In a memo posted online from its U.S. headquarters in Research Triangle Park, N.C. and its global headquarters in London, the British drugmaker takes aim at the highly critical Senate Finance Committee report ()that has reignited debate around its troubled diabetes treatment.
GSK issued two press releases on Saturday that defended Avandia and its record on the drug. However, as criticism continued as the new week began, GSK responded with a much-more detailed response.
The Food and Drug Administration added a warning about potential heart attacks to Avandia in 2007, but the scope of that risk is still not fully understood. (The FDA issued a “Safety Alert” on Monday warning patients taking Avandia to not stop taking the drug before consulting with a physician. )
The Senate report, issued over the weekend, charged that Glaxo downplayed the drug’s safety risks and withheld important data from the FDA.

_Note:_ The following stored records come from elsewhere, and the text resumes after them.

Lemma tokenize_length s : length (tokenize s) ≤ length s.
Proof.
  induction s as [s IH] using (induction_ltof1 _ length). unfold ltof in IH.
  rewrite tokenize_unfold. destruct (next_token s) as [[t r]|] eqn:Hnext; simpl; [|lia].
  pose proof (next_token_shorter _ _ _ Hnext) as Hr. specialize (IH _ Hr). lia.
Qed.

(** ** The loop terminates, with the tokens [tokenize] computes *)

Lemma token_loop_tokenize s : token_loop s (tokenize s).
Proof.
  induction s as [s IH] using (induction_ltof1 _ length). unfold ltof in IH.
  rewrite tokenize_unfold. destruct (next_token s) as [[t r]|] eqn:Hnext.
  - eapply loop_token; [done|]. by eapply IH, next_token_shorter.
  - by apply loop_end.
Qed.

Lemma token_loop_unique s ts : token_loop s ts → ts = tokenize s.
Proof.
  induction 1 as [s Hnext|s t r ts Hnext _ IH]; rewrite tokenize_unfold, Hnext; [done|].
  by rewrite IH.
Qed.

End tokenizer_lemmas.

(** ** Refining a tokenization *)

(** If every delimiter of [d1] is a delimiter of [d2], then cutting the
    input with [d1] first and each piece with [d2] afterwards finds the
    tokens of [d2]. *)
Lemma tokenize_refine (d1 d2 : ascii → bool) (s : cstring) :
  (∀ c, d1 c = true → d2 c = true) →
  concat (tokenize d2 <$> tokenize d1 s) = tokenize d2 s.
Proof.
  intros Hsub. rewrite (tokenize_ref d1). unfold split_ref.
  enough (∀ cur, concat (tokenize d2 <$> split_go d1 cur s)
                 = tokenize d2 (rev cur ++ s)) as -> by done.
  induction s as [|c s IH]; intros cur; simpl.
  - rewrite app_nil_r. destruct cur; [done|]. simpl. by rewrite app_nil_r.
  - destruct (d1 c) eqn:Hc.
    + rewrite fmap_app, concat_app, IH. simpl.
      rewrite tokenize_app_delim by auto. f_equal.
      destruct cur; [done|]. simpl. by rewrite app_nil_r.
    + rewrite IH. simpl. by rewrite <- app_assoc.
Qed.

(** ** The two tokenizers of the program *)

Lemma sentence_delim_word_delim c :
  is_dropped sentence_delims c = true → word_delim c = true.
Proof.
  unfold is_dropped, sentence_delims. intros Hc%bool_decide_eq_true.
  vm_compute in Hc. repeat (apply elem_of_cons in Hc as [->|Hc]; [done|]).
  by apply elem_of_nil in Hc.
Qed.

Lemma is_dropped_spec dropped c : is_dropped dropped c = false ↔ c ∉ dropped.
Proof. unfold is_dropped. by rewrite bool_decide_eq_false. Qed.

Lemma word_delim_spec c : word_delim c = false ↔ isspace c = false ∧ ispunct c = false.
Proof. unfold word_delim. apply orb_false_iff. Qed.

(** The words of the sentences, in order, are the words of the text. *)
Lemma sentences_words the_text :
  concat (words <$> sentences the_text) = words the_text.
Proof. apply tokenize_refine, sentence_delim_word_delim. Qed.

Lemma length_elem_concat {A} (x : list A) (l : list (list A)) :
  x ∈ l → length x ≤ length (concat l).
Proof.
  induction 1 as [x l|x y l _ IH]; rewrite concat_cons, length_app; lia.
Qed.

Lemma sentences_words_bound the_text :
  Forall (λ s, length (words s) ≤ length (words the_text)) (sentences the_text).
Proof.
  apply Forall_forall. intros s Hs. rewrite <- (sentences_words the_text).
  apply length_elem_concat. by apply list_elem_of_fmap_2.
Qed.

(** ** Main results *)

(** C16.  The iteration over the word tokenizer terminates on every input:
    the loop, run without any bound, ends with the tokens [words] computes,
    and with no other list. *)
Theorem words_loop_total str :
  token_loop word_delim str (words str)
  ∧ ∀ ts, token_loop word_delim str ts → ts = words str.
Proof. split; [apply token_loop_tokenize|apply token_loop_unique]. Qed.

(** C17.  Every word the tokenizer of [fill_dictionary] yields is non-empty
    and free of white space and punctuation, and the words together are the
    characters of the input that are neither, in order. *)
Theorem words_wellformed str :
  Forall (λ t, t ≠ [] ∧ Forall (λ c, isspace c = false ∧ ispunct c = false) t)
         (words str)
  ∧ concat (words str) = filter (λ c, isspace c = false ∧ ispunct c = false) str.
Proof.
  split.
  - eapply Forall_impl; [apply tokenize_tokens|]. intros t [Hne Hall]. split; [done|].
    eapply Forall_impl; [exact Hall|]. intros c. apply word_delim_spec.
  - unfold words. rewrite tokenize_concat. apply list_filter_iff.
    intros c. apply word_delim_spec.
Qed.

(** C18.  Every sentence [main] passes to [fill_dictionary] is non-empty and
    holds none of the characters ".?!;", and the sentences together are the
    text without these characters. *)
Theorem sentences_wellformed the_text :
  Forall (λ s, s ≠ [] ∧ Forall (λ c, c ∉ sentence_delims) s) (sentences the_text)
  ∧ concat (sentences the_text) = filter (λ c, c ∉ sentence_delims) the_text.
Proof.
  split.
  - eapply Forall_impl; [apply tokenize_tokens|]. intros t [Hne Hall]. split; [done|].
    eapply Forall_impl; [exact Hall|]. intros c. apply is_dropped_spec.
  - unfold sentences. rewrite tokenize_concat. apply list_filter_iff.
    intros c. apply is_dropped_spec.
Qed.

(** C19.  The token iteration computes the one-pass reference split, for
    both tokenizers of the program and with any fuel above the length of
    the input. *)
Theorem tokenizers_reference n str :
  length str < n →
  tokenize_fuel word_delim n str = split_ref word_delim str
  ∧ tokenize_fuel (is_dropped sentence_delims) n str
    = split_ref (is_dropped sentence_delims) str
  ∧ words str = split_ref word_delim str
  ∧ sentences str = split_ref (is_dropped sentence_delims) str.
Proof.
  intros Hn. split_and!; first [by apply tokenize_ref|by apply tokenize_fuel_ref].
Qed.

Lemma tokenizers_reference_witness :
  tokenize_fuel word_delim 6 (txt "a, b.") = split_ref word_delim (txt "a, b.")
  ∧ tokenize_fuel (is_dropped sentence_delims) 6 (txt "a, b.")
    = split_ref (is_dropped sentence_delims) (txt "a, b.")
  ∧ words (txt "a, b.") = split_ref word_delim (txt "a, b.")
  ∧ sentences (txt "a, b.") = split_ref (is_dropped sentence_delims) (txt "a, b.").
Proof. apply tokenizers_reference. vm_compute. lia. Defined.

(** C40.  A word delimiter cuts the word list: the words of a string with a
    delimiter in it are the words before the delimiter followed by the words
    after it. *)
Theorem words_app_delim a c b :
  word_delim c = true → words (a ++ c :: b) = words a ++ words b.
Proof. apply tokenize_app_delim. Qed.

Lemma words_app_delim_witness :
  words (txt "to be" ++ "," %char :: txt "or not") = words (txt "to be") ++ words (txt "or not").
Proof. apply words_app_delim. reflexivity. Defined.
(* ===== verification/Dictionary.v ===== *)
(** * Dictionary: word counting and the statistics of the text

    [fill_dictionary] (src/main.cpp, lines 118-144) counts the words of one
    sentence in the dictionary and records the sentence in the global
    [stats]; [main] (lines 203-215) runs it over every sentence of the text
    and then derives [unique_words_number] and [max_number].

    State: [Stats] is the global object [stats]; [state] pairs it with the
    dictionary that [main] owns and passes by reference.  Every [int] is a
    [Z] reduced by [wrap] where the source does arithmetic on it.

    Theorems: [count_key] implements the counter increment of a finite map
    ([count_key_abs]); the loops compute occurrence counts
    ([count_of_count_keys]); [state_inv] holds of every state reached from
    [state_init] as long as no single sentence has 2^31 words or more; and,
    for a text of at most [int_max] words, the statistics [analyse] leaves
    are the exact ones. *)

From Stdlib Require Import Ascii.
From stdpp Require Import base tactics option list numbers strings gmap.
From S2P Require Import Prelude StdMap CType Tokenizer.

Local Open Scope Z_scope.

(** ** Data *)

Record Stats := mkStats {
  words_number : Z;
  unique_words_number : Z;
  max_number : Z;
  sentence_len : list (Z * Z)
}.

(** The global [stats] before [main] runs: every member at its default. *)
Definition stats_init : Stats := mkStats 0 0 0 smap_empty.

Record state := mkState {
  dictionary : list (cstring * Z);
  stats : Stats
}.

Definition state_init : state := mkState smap_empty stats_init.

(** ** Operations *)

Section count.
Context {K : Type} `{Lexico K, !StrictOrder (@lexico K _), !TrichotomyT (@lexico K _)}.

(** [auto ret = m.insert({k,1}); if (ret.second == false) ret.first->second++;]
    as in the loop of [fill_dictionary] and again for [sentence_len]. *)
Definition count_key (k : K) (m : list (K * Z)) : list (K * Z) :=
  let ret := smap_insert k 1 m in
  if ins_new ret then ins_map ret
  else smap_update_at int_succ (ins_pos ret) (ins_map ret).

(** [count_key] for each key of a list in turn. *)
Definition count_keys (ks : list K) (m : list (K * Z)) : list (K * Z) :=
  foldl (λ m k, count_key k m) m ks.

End count.

(** The body of the loop over the tokens: the local counter and the
    dictionary after one more word. *)
Definition fill_step (acc : Z * list (cstring * Z)) (t : cstring)
    : Z * list (cstring * Z) :=
  (int_succ acc.1, count_key t acc.2).

(** The loop over the tokens of one sentence, from [number_of_words = 0]. *)
Definition fill_words (toks : list cstring) (d : list (cstring * Z))
    : Z * list (cstring * Z) :=
  foldl fill_step (0, d) toks.

(** The update of [stats] after the loop, guarded by [number_of_words > 0]. *)
Definition record_sentence (number_of_words : Z) (s : Stats) : Stats :=
  if bool_decide (0 < number_of_words) then
    mkStats (int_add (words_number s) number_of_words)
            (unique_words_number s)
            (max_number s)
            (count_key number_of_words (sentence_len s))
  else s.

Definition fill_dictionary (str : cstring) (st : state) : state :=
  let r := fill_words (words str) (dictionary st) in
  mkState r.2 (record_sentence r.1 (stats st)).

(** [for (const auto &t : tok) fill_dictionary(t, dictionary);] *)
Definition fill_sentences (sents : list cstring) (st : state) : state :=
  foldl (λ st t, fill_dictionary t st) st sents.

(** [for (pair : dictionary) max_number = std::max(max_number, pair.second);] *)
Definition max_count (d : list (cstring * Z)) (m0 : Z) : Z :=
  foldl (λ m p, Z.max m p.2) m0 d.

(** The statistics part of [main]: tokenize the text into sentences, fill
    the dictionary, then set [unique_words_number] (a [size_t] converted to
    [int]) and [max_number]. *)
Definition analyse (the_text : cstring) (st : state) : state :=
  let st1 := fill_sentences (sentences the_text) st in
  let d := dictionary st1 in
  let s1 := stats st1 in
  mkState d (mkStats (words_number s1)
                     (wrap (Z.of_nat (smap_size d)))
                     (max_count d (max_number s1))
                     (sentence_len s1)).

(** ** Specification vocabulary *)

(** The counter of a key after one more occurrence. *)
Definition bump (o : option Z) : Z := from_option int_succ 1 o.

(** The count a container of counters holds for a key, 0 when absent. *)
Definition count_of {K} `{Countable K} (k : K) (m : list (K * Z)) : Z :=
  default 0 (smap_abs m !! k).

(** The lengths, in words, of the sentences of a text that have words. *)
Definition sentence_lengths (the_text : cstring) : list Z :=
  filter (λ n, 0 < n) ((λ s, Z.of_nat (length (words s))) <$> sentences the_text).

(** The statistics of a text, counted on its words and sentences. *)
Definition text_stats (the_text : cstring) : Stats :=
  mkStats
    (Z.of_nat (length (words the_text)))
    (Z.of_nat (length (remove_dups (words the_text))))
    (Z.of_nat (max_list ((λ w, occurrences w (words the_text)) <$> words the_text)))
    (count_keys (sentence_lengths the_text) smap_empty).

(** A container of [int] counters: ordered keys, values of [int] range. *)
Definition counters_wf {K} `{Lexico K} (m : list (K * Z)) : Prop :=
  smap_wf m ∧ Forall (λ kv, int_range kv.2) m.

"That suggestion is fundamentally flawed and contradicted by the record of extensive, ongoing interactions between GSK and the FDA," states the company.
According to the 30-page Glaxo document, the company voluntarily submitted data on Avandia’s heart effects in 2005, and has steadily updated the government since then.
The company also blasts Senate investigators for excluding results of several recent studies that appear to support Avandia’s safety.
One trial, called RECORD, followed patients for five years and found no difference in heart-related hospitalization or death between those taking Avandia versus other treatments.
"The absence in the staff report of any reference to the final results of these studies … leaves the record incomplete," Glaxo states.
Avandia was Glaxo’s third best-selling drug in 2006 with revenue of $2.2 billion. But the safety concerns disclosed the following year slashed revenue to $1.2 billion by 2008.
The debate over Avandia was sparked by a May 2007 analysis that showed a 43 percent higher risk of heart attack for patients taking Avandia compared to other diabetes drugs or no diabetes medication.
Because the analysis involved results from dozens of different studies, experts have continued to debate its accuracy.
In 2007, the FDA’s panel of outside experts voted 22-1 to keep Avandia on the market.
The FDA has scheduled another meeting for July to have the panel re-examine the issue.